### TASK DATA:
Lemma remove_edge_undirected_returns g u v :
  undirected g -> has_edge g u v = true ->
  exists g', remove_edge g u v = Ok g'.
Proof.
  intros Hu Huv. unfold remove_edge.
  destruct (del_adj_returns g u v Huv) as [g1 Hg1]. rewrite Hg1. cbn [bind].
  destruct (decide (u = v)) as [->|Hne]; [eauto|].
  apply del_adj_returns. apply del_adj_Ok in Hg1 as (_ & _ & Ha1).
  pose proof (Hu _ _ Huv) as Hvu. unfold has_edge in *. rewrite Ha1.
  by rewrite decide_False.
Qed.

Lemma detach_undirected g node cur :
  simple g -> undirected g ->
  exists g1, detach g node cur = Ok g1 /\ simple g1 /\ undirected g1.
Proof.
  intros Hs Hu. unfold detach. destruct cur as [c|]; [|eauto].
  destruct (truthy (Some c) && has_edge g node c) eqn:E; [|eauto].
  apply andb_true_iff in E as [_ E].
  destruct (remove_edge_undirected_returns g node c Hu E) as [g1 Hg1].
  exists g1. split; [exact Hg1|]. split.
  - by eapply simple_remove_edge.
  - by eapply undirected_remove_edge.
Qed.

End Undirected.

(** X14.  On every graph of the graph class (no node and no neighbour
    listed twice, adjacency symmetric) and in every state of the monitor, a
    Mobility Monitor invocation returns: neither the lookups of
    [initialize], nor the two random choices, nor [remove_edge] raise.  The
    graph it leaves is again of the graph class, so this holds for every
    later invocation as well. *)
Theorem MovementManager_call_returns (w : World) (r_node r_cluster : nat) :
  simple (G (sim w)) ->
  undirected (G (sim w)) ->
  exists w',
    MovementManager_call w r_node r_cluster = Ok w'
    /\ simple (G (sim w'))
    /\ undirected (G (sim w')).
Proof.
  intros Hs Hu.
  destruct (ready_returns w (undirected_closed _ Hs Hu)) as [self Hr].
  unfold MovementManager_call. rewrite Hr. cbn [bind].
  destruct (mobile_nodes self) as [|m ms] eqn:Em; [by eexists|].
  destruct (choice_elem r_node (m :: ms)) as (node & -> & _); [done|].
  cbn [bind].
  destruct (filter (fun c => Some c <> node_locations self !! node)
              (cluster_nodes self)) as [|p ps] eqn:Ef; [by eexists|].
  destruct (choice_elem r_cluster (p :: ps)) as (to & -> & _); [done|].
  cbn [bind].
  destruct (check_node_movement (ai_monitor self) node (now (sim w)))
    as [ai st].
  destruct (detach_undirected (G (sim w)) node (node_locations self !! node)
              Hs Hu) as (g1 & -> & Hs1 & Hu1).
  cbn [bind]. eexists. split; [reflexivity|]. cbn [sim G]. split.
  - by apply simple_add_edge.
  - by apply undirected_add_edge.
Qed.

Lemma MovementManager_call_returns_witness :
  exists w',
    MovementManager_call (Examples.world_of Examples.two_attachments) 0 1
      = Ok w'
    /\ undirected (G (sim w')).
Proof.
  destruct (MovementManager_call_returns
              (Examples.world_of Examples.two_attachments) 0 1)
    as (w' & H & _ & Hu).
  - cbn [Examples.world_of sim G]. unfold Examples.two_attachments.
    repeat first [apply simple_add_edge | apply simple_add_node].
    apply simple_empty.
  - apply symmetricb_undirected. vm_compute. reflexivity.
  - exists w'. split; [exact H|exact Hu].
Defined.

Section EdgeData.
Implicit Types (g : Graph) (u v x y n : string) (e : EdgeData).

Lemma has_edge_edge_data g x y :
  has_edge g x y = true <-> is_Some (edge_data g x y).
Proof.
  unfold has_edge, edge_data, dict_has. destruct (adj g x) as [a|].
  - destruct (dict_get a y); split; eauto; try discriminate.
    intros [? ?]. discriminate.
  - split; [discriminate|]. intros [? ?]. discriminate.
Qed.

Lemma adj_add_node g n d x :
  adj (add_node g n d) x =
  if decide (n = x) then Some (default [] (adj g x)) else adj g x.
Proof.
  unfold add_node, adj.
  destruct (dict_get g n) as [[d0 a]|] eqn:E;
    (destruct (decide (n = x)) as [->|Hne];
     [rewrite dict_get_set_eq, ?E; reflexivity
     |by rewrite dict_get_set_ne]).
Qed.

Lemma edge_data_add_node g n d x y :
  edge_data (add_node g n d) x y = edge_data g x y.
Proof.
  unfold edge_data. rewrite adj_add_node.
  destruct (decide (n = x)) as [->|]; [|reflexivity].
  by destruct (adj g x).
Qed.

Lemma edge_data_ensure_node g n x y :
  edge_data (ensure_node g n) x y = edge_data g x y.
Proof.
  unfold edge_data. rewrite adj_ensure_node.
  destruct (has_node g n) eqn:E; [reflexivity|].
  destruct (decide (n = x)) as [->|]; [|reflexivity].
  destruct (adj g x) as [a|] eqn:Ea; [|reflexivity].
  assert (is_Some (adj g x)) as Hs%has_node_adj by eauto. congruence.
Qed.
(** X24.  For a byte spectrum and a positive sample rate,
    [updateMFCCSidebar] sets 13 bar scales, each a number of [0, 1]; on a
    silent spectrum every bar stands at one half. *)
Theorem mfcc_bars_unit_interval
        (s w : Uint8Array) (sr : R) (this : AudioAnalyzer) :
  Forall uint8 s -> 0 < sr ->
  let r := fst (getAllFeatures (frame s w sr) this) in
  length (mfccBarScales r) = 13%nat
  /\ Forall (JS.within 0 1) (mfccBarScales r)
  /\ (Forall (eq 0%Z) s -> Forall (eq (Fin (1 / 2))) (mfccBarScales r)).
Proof.
  intros Hu Hsr. cbv zeta.
  assert (Hm : mfccs (fst (getAllFeatures (frame s w sr) this))
               = getMFCCs (frame s w sr)).
  { rewrite getAllFeatures_fields. reflexivity. }
  split; [|split].
  - rewrite mfccBarScales_length, Hm, getMFCCs_length. reflexivity.
  - apply (mfccBarScales_all JS.finite).
    + intros y [m ->]. rewrite mfccBarScale_fin.
      eexists. split; [reflexivity|].
      split; [apply Rmin_glb; [lra|apply Rmax_l]|apply Rmin_l].
    + rewrite Hm.
      destruct s as [|x s'] eqn:E.
      { apply Forall_repeat. exists 0. reflexivity. }
      rewrite <- E in *. assert (Hs : s <> []) by (subst; discriminate). clear E.
      unfold getMFCCs. simpl getFrequencyData. simpl getSampleRate.
      rewrite usable_nonempty by assumption. cbv zeta.
      apply dct_finite. apply Forall_map.
      eapply Forall_impl; [|apply applyMelFilterbank_nonnegative; assumption].
      intros a [y [-> Hy]]. fin_arith. unfold JS.log.
      destruct (Rlt_dec 0 (y + 1)) as [_|Hneg]; [eexists; reflexivity|].
      exfalso. apply Hneg. lra.
  - intros Hz. apply (mfccBarScales_all (eq (Fin 0))).
    + intros y <-. rewrite mfccBarScale_fin. f_equal.
      replace ((0 + 40) / 80) with (1 / 2) by lra.
      rewrite Rmax_right by lra. rewrite Rmin_right by lra. reflexivity.
    + rewrite Hm.
      destruct s as [|x s'] eqn:E.
      { apply Forall_repeat. reflexivity. }
      rewrite <- E in *. assert (Hs : s <> []) by (subst; discriminate). clear E.
      unfold getMFCCs. simpl getFrequencyData. simpl getSampleRate.
      rewrite usable_nonempty by assumption. cbv zeta.
      apply dct_zero. apply Forall_map.
      eapply Forall_impl; [|apply applyMelFilterbank_silence; assumption].
      intros a <-. fin_arith. unfold JS.log.
      destruct (Rlt_dec 0 (0 + 1)) as [_|Hn]; [|exfalso; apply Hn; lra].
      f_equal. rewrite Rplus_0_l. symmetry. apply ln_1.
Qed.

### ACTIVITY:
Each line of the data needs to be repeated exactly.

### RESPONSE BELOW:
Lemma remove_edge_undirected_returns g u v :
  undirected g -> has_edge g u v = true ->
  exists g', remove_edge g u v = Ok g'.
Proof.
  intros Hu Huv. unfold remove_edge.
  destruct (del_adj_returns g u v Huv) as [g1 Hg1]. rewrite Hg1. cbn [bind].
  destruct (decide (u = v)) as [->|Hne]; [eauto|].
  apply del_adj_returns. apply del_adj_Ok in Hg1 as (_ & _ & Ha1).
  pose proof (Hu _ _ Huv) as Hvu. unfold has_edge in *. rewrite Ha1.
  by rewrite decide_False.
Qed.

Lemma detach_undirected g node cur :
  simple g -> undirected g ->
  exists g1, detach g node cur = Ok g1 /\ simple g1 /\ undirected g1.
Proof.
  intros Hs Hu. unfold detach. destruct cur as [c|]; [|eauto].
  destruct (truthy (Some c) && has_edge g node c) eqn:E; [|eauto].
  apply andb_true_iff in E as [_ E].
  destruct (remove_edge_undirected_returns g node c Hu E) as [g1 Hg1].
  exists g1. split; [exact Hg1|]. split.
  - by eapply simple_remove_edge.
  - by eapply undirected_remove_edge.
Qed.

End Undirected.

(** X14.  On every graph of the graph class (no node and no neighbour
    listed twice, adjacency symmetric) and in every state of the monitor, a
    Mobility Monitor invocation returns: neither the lookups of
    [initialize], nor the two random choices, nor [remove_edge] raise.  The
    graph it leaves is again of the graph class, so this holds for every
    later invocation as well. *)
Theorem MovementManager_call_returns (w : World) (r_node r_cluster : nat) :
  simple (G (sim w)) ->
  undirected (G (sim w)) ->
  exists w',
    MovementManager_call w r_node r_cluster = Ok w'
    /\ simple (G (sim w'))
    /\ undirected (G (sim w')).
Proof.
  intros Hs Hu.
  destruct (ready_returns w (undirected_closed _ Hs Hu)) as [self Hr].
  unfold MovementManager_call. rewrite Hr. cbn [bind].
  destruct (mobile_nodes self) as [|m ms] eqn:Em; [by eexists|].
  destruct (choice_elem r_node (m :: ms)) as (node & -> & _); [done|].
  cbn [bind].
  destruct (filter (fun c => Some c <> node_locations self !! node)
              (cluster_nodes self)) as [|p ps] eqn:Ef; [by eexists|].
  destruct (choice_elem r_cluster (p :: ps)) as (to & -> & _); [done|].
  cbn [bind].
  destruct (check_node_movement (ai_monitor self) node (now (sim w)))
    as [ai st].
  destruct (detach_undirected (G (sim w)) node (node_locations self !! node)
              Hs Hu) as (g1 & -> & Hs1 & Hu1).
  cbn [bind]. eexists. split; [reflexivity|]. cbn [sim G]. split.
  - by apply simple_add_edge.
  - by apply undirected_add_edge.
Qed.

Lemma MovementManager_call_returns_witness :
  exists w',
    MovementManager_call (Examples.world_of Examples.two_attachments) 0 1
      = Ok w'
    /\ undirected (G (sim w')).
Proof.
  destruct (MovementManager_call_returns
              (Examples.world_of Examples.two_attachments) 0 1)
    as (w' & H & _ & Hu).
  - cbn [Examples.world_of sim G]. unfold Examples.two_attachments.
    repeat first [apply simple_add_edge | apply simple_add_node].
    apply simple_empty.
  - apply symmetricb_undirected. vm_compute. reflexivity.
  - exists w'. split; [exact H|exact Hu].
Defined.

Section EdgeData.
Implicit Types (g : Graph) (u v x y n : string) (e : EdgeData).

Lemma has_edge_edge_data g x y :
  has_edge g x y = true <-> is_Some (edge_data g x y).
Proof.
  unfold has_edge, edge_data, dict_has. destruct (adj g x) as [a|].
  - destruct (dict_get a y); split; eauto; try discriminate.
    intros [? ?]. discriminate.
  - split; [discriminate|]. intros [? ?]. discriminate.
Qed.

Lemma adj_add_node g n d x :
  adj (add_node g n d) x =
  if decide (n = x) then Some (default [] (adj g x)) else adj g x.
Proof.
  unfold add_node, adj.
  destruct (dict_get g n) as [[d0 a]|] eqn:E;
    (destruct (decide (n = x)) as [->|Hne];
     [rewrite dict_get_set_eq, ?E; reflexivity
     |by rewrite dict_get_set_ne]).
Qed.

Lemma edge_data_add_node g n d x y :
  edge_data (add_node g n d) x y = edge_data g x y.
Proof.
  unfold edge_data. rewrite adj_add_node.
  destruct (decide (n = x)) as [->|]; [|reflexivity].
  by destruct (adj g x).
Qed.

Lemma edge_data_ensure_node g n x y :
  edge_data (ensure_node g n) x y = edge_data g x y.
Proof.
  unfold edge_data. rewrite adj_ensure_node.
  destruct (has_node g n) eqn:E; [reflexivity|].
  destruct (decide (n = x)) as [->|]; [|reflexivity].
  destruct (adj g x) as [a|] eqn:Ea; [|reflexivity].
  assert (is_Some (adj g x)) as Hs%has_node_adj by eauto. congruence.
Qed.
(** X24.  For a byte spectrum and a positive sample rate,
    [updateMFCCSidebar] sets 13 bar scales, each a number of [0, 1]; on a
    silent spectrum every bar stands at one half. *)
Theorem mfcc_bars_unit_interval
        (s w : Uint8Array) (sr : R) (this : AudioAnalyzer) :
  Forall uint8 s -> 0 < sr ->
  let r := fst (getAllFeatures (frame s w sr) this) in
  length (mfccBarScales r) = 13%nat
  /\ Forall (JS.within 0 1) (mfccBarScales r)
  /\ (Forall (eq 0%Z) s -> Forall (eq (Fin (1 / 2))) (mfccBarScales r)).
Proof.
  intros Hu Hsr. cbv zeta.
  assert (Hm : mfccs (fst (getAllFeatures (frame s w sr) this))
               = getMFCCs (frame s w sr)).
  { rewrite getAllFeatures_fields. reflexivity. }
  split; [|split].
  - rewrite mfccBarScales_length, Hm, getMFCCs_length. reflexivity.
  - apply (mfccBarScales_all JS.finite).
    + intros y [m ->]. rewrite mfccBarScale_fin.
      eexists. split; [reflexivity|].
      split; [apply Rmin_glb; [lra|apply Rmax_l]|apply Rmin_l].
    + rewrite Hm.
      destruct s as [|x s'] eqn:E.
      { apply Forall_repeat. exists 0. reflexivity. }
      rewrite <- E in *. assert (Hs : s <> []) by (subst; discriminate). clear E.
      unfold getMFCCs. simpl getFrequencyData. simpl getSampleRate.
      rewrite usable_nonempty by assumption. cbv zeta.
      apply dct_finite. apply Forall_map.
      eapply Forall_impl; [|apply applyMelFilterbank_nonnegative; assumption].
      intros a [y [-> Hy]]. fin_arith. unfold JS.log.
      destruct (Rlt_dec 0 (y + 1)) as [_|Hneg]; [eexists; reflexivity|].
      exfalso. apply Hneg. lra.
  - intros Hz. apply (mfccBarScales_all (eq (Fin 0))).
    + intros y <-. rewrite mfccBarScale_fin. f_equal.
      replace ((0 + 40) / 80) with (1 / 2) by lra.
      rewrite Rmax_right by lra. rewrite Rmin_right by lra. reflexivity.
    + rewrite Hm.
      destruct s as [|x s'] eqn:E.
      { apply Forall_repeat. reflexivity. }
      rewrite <- E in *. assert (Hs : s <> []) by (subst; discriminate). clear E.
      unfold getMFCCs. simpl getFrequencyData. simpl getSampleRate.
      rewrite usable_nonempty by assumption. cbv zeta.
      apply dct_zero. apply Forall_map.
      eapply Forall_impl; [|apply applyMelFilterbank_silence; assumption].
      intros a <-. fin_arith. unfold JS.log.
      destruct (Rlt_dec 0 (0 + 1)) as [_|Hn]; [|exfalso; apply Hn; lra].
      f_equal. rewrite Rplus_0_l. symmetry. apply ln_1.
Qed.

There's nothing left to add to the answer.